Nothing special and certainly did the job.  I didn’t really notice a performance improvement in anyway, but that was expected for such a small problem.  I don’t really expect a whole lot of feedback on such straightforward code, but if there is a cleaner or more efficient way to utilize Parallel.For or Parallel.ForEach, please don’t hesitate to let me know via commenting to this post.  Thanks!

Use String Class or Create Word Domain Object?

I mentioned in the previous post that Esteban had suggested creating a Word class instead of just passing around strings everywhere through my application.  One good reason is that we don’t own the String class and so further modification to our string-based implementation is difficult because the logic is scattered throughout the application, instead of centralized under the responsibility and definition of one domain class.  It is much more difficult to refactor the word-specific logic with its behaviors and attributes spread throughout the code.  Even if your Word class doesn’t grow any more beyond a seemingly unnecessary wrapper of the String class, the code is more cohesive and ready for change should the need arise.

But more importantly, you designed the code thinking in a true object-oriented mindset.  You have to keep in mind that the String class is someone else’s implementation, and is hardly ever sufficient in and of itself as a domain object within your solution.  Think about it, the behaviors that a string object performs are so generic and multipurpose that you likely don’t need two-thirds of the class as defined (and there’s likely a few behaviors you really need that aren’t there).  Of course nearly every application on earth makes use of the String class; but because of this fact, it has no meaning in and of itself within any given application.  You would have to look at how the stings are actually used within the code in order to understand its unique application within the app’s context.  Of course that task of research is much easier for everyone (including the original author of the code) if it’s all encapsulated within a dedicated domain object class.  True object-orientation means describing in code form the properties, behaviors, and interactions/relationships of real world objects within your problem domain.

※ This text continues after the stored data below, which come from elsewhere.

(** Parsing inverts printing: the digits of [v] in any radix from 2 to 16, upper
    or lower case, with an optional "+" (or a "-" for a negative value) in front and
    an optional newline behind, are read back as [v] by every conversion whose type
    holds [v] and answered with -ERANGE by the others.  The exception is a minus
    sign before zero: -ERANGE from every signed conversion. *)
Theorem kstrto_roundtrip upper base v nl r :
  2 <= base <= 16 -> 0 <= v < 2 ^ 64 -> newline nl ->
  let num := render upper base v ++ nl in
  (forall w f plus, (w, f) ∈ unsigned_parsers -> plus = [] \/ plus = [43] ->
     f (cstr (plus ++ num) r) base = Ok (if decide (v < 2 ^ w) then (0, Some v) else (- ERANGE, None))) /\
  (forall w f plus, (w, f) ∈ signed_parsers -> plus = [] \/ plus = [43] ->
     f (cstr (plus ++ num) r) base = Ok (if decide (v < 2 ^ (w - 1)) then (0, Some v) else (- ERANGE, None))) /\
  (forall w f, (w, f) ∈ signed_parsers ->
     f (cstr (45 :: num) r) base =
       Ok (if decide (0 < v <= 2 ^ (w - 1)) then (0, Some (- v)) else (- ERANGE, None))).
Proof.
  intros Hb Hv Hnl num. destruct (render_bytes upper base v nl Hb Hv Hnl) as (Hbytes & Hlen & c & Hh & Hc).
  fold num in Hbytes, Hlen, Hh. pose proof (convert_any_render upper base v nl Hb Hv Hnl) as Econv. fold num in Econv.
  assert (forall sign, sign < 48 -> unsign sign num = num) as Hun by (intros; apply (unsign_other _ _ c); done || lia).
  assert (forall plus, plus = [] \/ plus = [43] ->
    bytes (plus ++ num) /\ Z.of_nat (length (plus ++ num)) < 2 ^ 31 /\ unsign 43 (plus ++ num) = num /\
    head (plus ++ num) <> Some 45) as Hplus.
  { intros plus [-> | ->]; cbn [app length head]; split_and!;
      try (by apply Forall_cons); try lia; try done; [by apply Hun|]. rewrite Hh. intros [=]. lia. }
  assert (forall w f, (w, f) ∈ signed_parsers -> 0 < w <= 64) as Hw.
  { intros w f Hf. repeat (apply elem_of_cons in Hf as [[= -> _]|Hf]; [lia|]). by apply elem_of_nil in Hf. }
  assert (forall w f, (w, f) ∈ signed_parsers -> 0 < 2 ^ (w - 1) <= 2 ^ 63) as Hw2.
  { intros w f Hf. pose proof (Hw w f Hf). split; [apply pow2_pos; lia | apply Z.pow_le_mono_r; lia]. }
  split_and!.
  - intros w f plus Hf Hp. destruct (Hplus plus Hp) as (? & ? & Eu & _).
    rewrite (unsigned_parsers_spec w f) by (done || lia). rewrite Eu, Econv. cbn [within].
    f_equal. unfold is_u. repeat case_decide; done || lia.
  - intros w f plus Hf Hp. destruct (Hplus plus Hp) as (? & ? & Eu & Hnm).
    rewrite (signed_parsers_spec w f) by (done || lia). unfold convert_signed.
    rewrite decide_False by done. rewrite Eu, Econv. specialize (Hw2 w f Hf).
    f_equal. unfold within, is_s. repeat case_decide; done || lia.
  - intros w f Hf. rewrite (signed_parsers_spec w f); [|done|lia| |].
    + unfold convert_signed. rewrite decide_True by done. cbn [tail]. rewrite Econv. specialize (Hw2 w f Hf).
      f_equal. unfold within, is_s. repeat case_decide; done || lia.
    + apply Forall_cons. split; [lia|done].
    + cbn [length]. lia.
Qed.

Esteban gave me a great example to illustrate these points.  He said that you can always represent money as a decimal (and even when you use a domain object, it’s got to have a decimal language primitive underneath the covers).  However, what happens when you need to attach metadata to the amount (like currency denomination), or if you need to change decimal precision?  You would have to go through all of the code and make sure your use of decimal language primitives is modified uniformly in order to retain consistency.  Also, mathematic operations involving money are hardly ever the same as their counterparts involving standard decimals, because currency deals with discrete values to a certain decimal precision.  Typically when the behaviors and properties within our system begin to get complex, we are cognizant enough to create domain objects in order to bring it all under one class.  We definitely don’t want to over-architect features and interactions before we need them, but I think there is power in this principle of abstracting away language primitives and instead encapsulating their use within domain objects located in just one place in your codebase.  I believe it is one thing we can keep in mind to help guide us to better object-oriented thinking, and avoid language-oriented coding.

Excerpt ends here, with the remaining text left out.